--- How to complete this task ---
Copy exactly the lines of the data below that run from the line holding "winode inum (with_e_num_bytes" through the line holding "Definition add_file (rootino", both ends included.

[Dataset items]

(* ===== verification/Mkfs.v ===== *)
(** * The image builder (user/mkfs/main.c)

    The host tool that writes the first file system image. The image file is the list of
    its blocks; the other files are given as the results of [read]. [exit(1)] and a failed
    [assert] end the program, as the outcome [Panic]. The host is little-endian. *)
From S2P Require Import Prelude Cache Inode InodeIO.

Definition FSSIZE : Z := 1000.
Definition NINODES : Z := 200.
Definition LOGSIZE : Z := LOG_MAX_SIZE.
Definition nbitmap : Z := FSSIZE / (BLOCK_SIZE * 8) + 1.
Definition ninodeblocks : Z := NINODES / INODE_PER_BLOCK + 1.
Definition num_log_blocks : Z := LOGSIZE.
Definition nmeta : Z := 2 + num_log_blocks + ninodeblocks + nbitmap.
Definition num_data_blocks : Z := FSSIZE - nmeta.

(** The bytes of the result are those of the argument, lowest first. *)
Definition xshort (x : Z) : Z := le_val (le_bytes 2 x).
Definition xint (x : Z) : Z := le_val (le_bytes 4 x).

Definition sb : SuperBlock :=
  mkSuperBlock (xint FSSIZE) (xint num_data_blocks) (xint NINODES) (xint num_log_blocks)
    (xint 2) (xint (2 + num_log_blocks)) (xint (2 + num_log_blocks + ninodeblocks)).
Definition sb_bytes (s : SuperBlock) : list Z :=
  [sb_num_blocks s; sb_num_data_blocks s; sb_num_inodes s; sb_num_log_blocks s; sb_log_start s; sb_inode_start s; sb_bitmap_start s] ≫= le_bytes 4.

Record Mkfs := mkMkfs { mk_img : list (list Z); mk_freeinode : Z; mk_freeblock : Z }.
Definition set_img x (m : Mkfs) : Mkfs := mkMkfs x (mk_freeinode m) (mk_freeblock m).
Definition set_freeinode x (m : Mkfs) : Mkfs := mkMkfs (mk_img m) x (mk_freeblock m).
Definition set_freeblock x (m : Mkfs) : Mkfs := mkMkfs (mk_img m) (mk_freeinode m) x.
Abbreviation MK := (M Mkfs).

(** The block at the offset [sec * BSIZE], which is computed in 32 bits. *)
Definition sector (sec : Z) : nat := Z.to_nat (u32 (sec * BLOCK_SIZE) / BLOCK_SIZE).
(** Writing after the end leaves a hole of zeros. *)
Definition wsect (sec : Z) (buf : list Z) : MK unit :=
  modify (λ m, let img := mk_img m in
    let img := img ++ replicate (S (sector sec) - length img) zero_data in
    set_img (<[sector sec := buf]> img) m).
(** Reading after the end gives fewer bytes than a block. *)
Definition rsect (sec : Z) : MK (list Z) :=
  m ← getS;
  match mk_img m !! sector sec with Some b => mret b | None => panic "read" end.

Definition IBLOCK (i : Z) : Z := u32 (i / INODE_PER_BLOCK + sb_inode_start sb).
Definition winode (inum : Z) (ip : InodeEntry) : MK unit :=
  let bn := IBLOCK inum in
  buf ← rsect bn;
  wsect bn (set_entry buf inum ip).
Definition rinode (inum : Z) : MK InodeEntry :=
  buf ← rsect (IBLOCK inum);
  mret (get_entry buf inum).

Definition ialloc (type : Z) : MK Z :=
  inum ← gets mk_freeinode;
  modify (set_freeinode (u32 (inum + 1)));;
  winode inum (mkInodeEntry (xshort type) 0 0 (xshort 1) (xint 0) (replicate 12 0) 0);;
  mret inum.

(** [freeblock++] *)
Definition next_block : MK Z :=
  b ← gets mk_freeblock;
  modify (set_freeblock (u32 (b + 1)));;
  mret b.
Definition zero_bitmap : list Z := replicate (Z.to_nat BLOCK_SIZE) 0.
Definition set_bit (buf : list Z) (i : Z) : list Z :=
  <[Z.to_nat (i / 8) := Z.lor (buf !!! Z.to_nat (i / 8)) (Z.shiftl 1 (i mod 8))]> buf.
Definition balloc (used : Z) : MK unit :=
  assertM (used <? BLOCK_SIZE * 8) "used < BSIZE * 8";;
  wsect (sb_bitmap_start sb) (foldl set_bit zero_bitmap (seqZ 0 used)).

(** The entry [fbn - NDIRECT] of the indirect block, made if it is not there. *)
Definition slot_block (fbn : Z) (din : InodeEntry) : MK (Z * InodeEntry) :=
  indirect ← rsect (xint (e_indirect din));
  let k := fbn - INODE_NUM_DIRECT in
  if get_addrs indirect !!! Z.to_nat k =? 0 then
    b ← next_block;
    let indirect := set_addr indirect k (xint b) in
    wsect (xint (e_indirect din)) indirect;;
    mret (xint (get_addrs indirect !!! Z.to_nat k), din)
  else mret (xint (get_addrs indirect !!! Z.to_nat k), din).
(** The block of the file with number [fbn], and the inode that has it. *)
Definition file_block (fbn : Z) (din : InodeEntry) : MK (Z * InodeEntry) :=
  if fbn <? INODE_NUM_DIRECT then
    din ← (if xint (e_addrs din !!! Z.to_nat fbn) =? 0
           then b ← next_block; mret (with_e_addrs (<[Z.to_nat fbn := xint b]> (e_addrs din)) din)
           else mret din);
    mret (xint (e_addrs din !!! Z.to_nat fbn), din)
  else
    din ← (if xint (e_indirect din) =? 0 then b ← next_block; mret (with_e_indirect (xint b) din) else mret din);
    slot_block fbn din.
(** [n1], the part of [n] bytes at [off] that lies in its block. *)
Definition piece_len (n off : Z) : Z := Z.min n (u32 (u32 ((off / BLOCK_SIZE + 1) * BLOCK_SIZE) - off)).
(** Each round takes at least one byte of [p]. *)
Fixpoint iappend_loop (fuel : nat) (p : list Z) (off : Z) (din : InodeEntry) : MK (Z * InodeEntry) :=
  match fuel, p with
  | _, [] => mret (off, din)
  | O, _ => nofuel
  | S fuel', _ =>
      let fbn := off / BLOCK_SIZE in
      assertM (fbn <? INODE_MAX_BLOCKS) "fbn < INODE_MAX_BLOCKS";;
      xd ← file_block fbn din;
      let n1 := piece_len (Z.of_nat (length p)) off in
      buf ← rsect xd.1;
      wsect xd.1 (splice (Z.to_nat (off - fbn * BLOCK_SIZE)) (take (Z.to_nat n1) p) buf);;
      iappend_loop fuel' (drop (Z.to_nat n1) p) (u32 (off + n1)) xd.2
  end.
Definition iappend (inum : Z) (p : list Z) : MK unit :=
  din ← rinode inum;
  r ← iappend_loop (length p) p (xint (e_num_bytes din)) din;
  winode inum (with_e_num_bytes (xint r.1) r.2).

(** ** [main] *)

(** An argument: its path, and what the calls of [read] return, if it can be opened. *)
Record input := mkInput { in_path : list Z; in_data : option (list (list Z)) }.
Definition SLASH : Z := 47.
Definition UNDERSCORE : Z := 95.
(** [j] counts the characters after the last slash. *)
Definition name_length (path : list Z) : nat :=
  foldl (λ j c, if c =? SLASH then O else S j) O path.
Definition base_name (path : list Z) : list Z := drop (length path - name_length path) path.
Definition file_name (path : list Z) : list Z :=
  let name := base_name path in if hd 0 name =? UNDERSCORE then tl name else name.
(** [strncpy(de.name, name, DIRSIZ)] into a cleared entry; a name ends with a zero. *)
Definition dir_name (name : list Z) : list Z :=
  default [] (strncpy_bytes (name ++ [0]) (Z.to_nat FILE_NAME_MAX_LENGTH)).
Definition append_dirent (rootino inum : Z) (name : list Z) : MK unit :=
  iappend rootino (dirent_bytes (mkDirEntry (xshort inum) (dir_name name))).

Fixpoint append_all (inum : Z) (chunks : list (list Z)) : MK unit :=
  match chunks with [] => mret () | c :: l => iappend inum c;; append_all inum l end.
Definition add_file (rootino : Z) (i : input) : MK unit :=
  assertM (bool_decide (SLASH ∉ base_name (in_path i))) "index(argv[i], '/') == 0";;
  match in_data i with
  | None => panic "open"
  | Some chunks =>
      inum ← ialloc INODE_REGULAR;
      append_dirent rootino inum (file_name (in_path i));;
      append_all inum chunks
  end.
Fixpoint add_files (rootino : Z) (l : list input) : MK unit :=
  match l with [] => mret () | i :: l' => add_file rootino i;; add_files rootino l' end.
Fixpoint clear_image (i : Z) (n : nat) : MK unit :=
  match n with O => mret () | S n' => wsect i zero_data;; clear_image (i + 1) n' end.

(** [image] says whether there is an image argument, and whether it can be opened;
    opening it truncates it. *)
Definition main (image : option bool) (files : list input) : MK unit :=
  match image with
  | None => panic "Usage: mkfs fs.img files..."
  | Some false => panic "open"
  | Some true =>
      modify (set_img []);;
      modify (set_freeblock nmeta);;
      clear_image 0 (Z.to_nat FSSIZE);;
      wsect 1 (sb_bytes sb ++ replicate (Z.to_nat BLOCK_SIZE - length (sb_bytes sb)) 0);;
      rootino ← ialloc INODE_DIRECTORY;
      assertM (rootino =? ROOT_INODE_NO) "rootino == ROOT_INODE_NO";;
      append_dirent rootino rootino [46];;
      append_dirent rootino rootino [46; 46];;
      add_files rootino files;;
      din ← rinode rootino;
      let off := xint (e_num_bytes din) in
      let off := u32 (u32 (off / BLOCK_SIZE + 1) * BLOCK_SIZE) in
      winode rootino (with_e_num_bytes (xint off) din);;
      used ← gets mk_freeblock;
      balloc (i32 used)
  end.
(** The globals at the start. *)
Definition mk_start : Mkfs := mkMkfs [] 1 0.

--- Result of the exercise ---
  winode inum (with_e_num_bytes (xint r.1) r.2).

(** ** [main] *)

(** An argument: its path, and what the calls of [read] return, if it can be opened. *)
Record input := mkInput { in_path : list Z; in_data : option (list (list Z)) }.
Definition SLASH : Z := 47.
Definition UNDERSCORE : Z := 95.
(** [j] counts the characters after the last slash. *)
Definition name_length (path : list Z) : nat :=
  foldl (λ j c, if c =? SLASH then O else S j) O path.
Definition base_name (path : list Z) : list Z := drop (length path - name_length path) path.
Definition file_name (path : list Z) : list Z :=
  let name := base_name path in if hd 0 name =? UNDERSCORE then tl name else name.
(** [strncpy(de.name, name, DIRSIZ)] into a cleared entry; a name ends with a zero. *)
Definition dir_name (name : list Z) : list Z :=
  default [] (strncpy_bytes (name ++ [0]) (Z.to_nat FILE_NAME_MAX_LENGTH)).
Definition append_dirent (rootino inum : Z) (name : list Z) : MK unit :=
  iappend rootino (dirent_bytes (mkDirEntry (xshort inum) (dir_name name))).

Fixpoint append_all (inum : Z) (chunks : list (list Z)) : MK unit :=
  match chunks with [] => mret () | c :: l => iappend inum c;; append_all inum l end.
Definition add_file (rootino : Z) (i : input) : MK unit :=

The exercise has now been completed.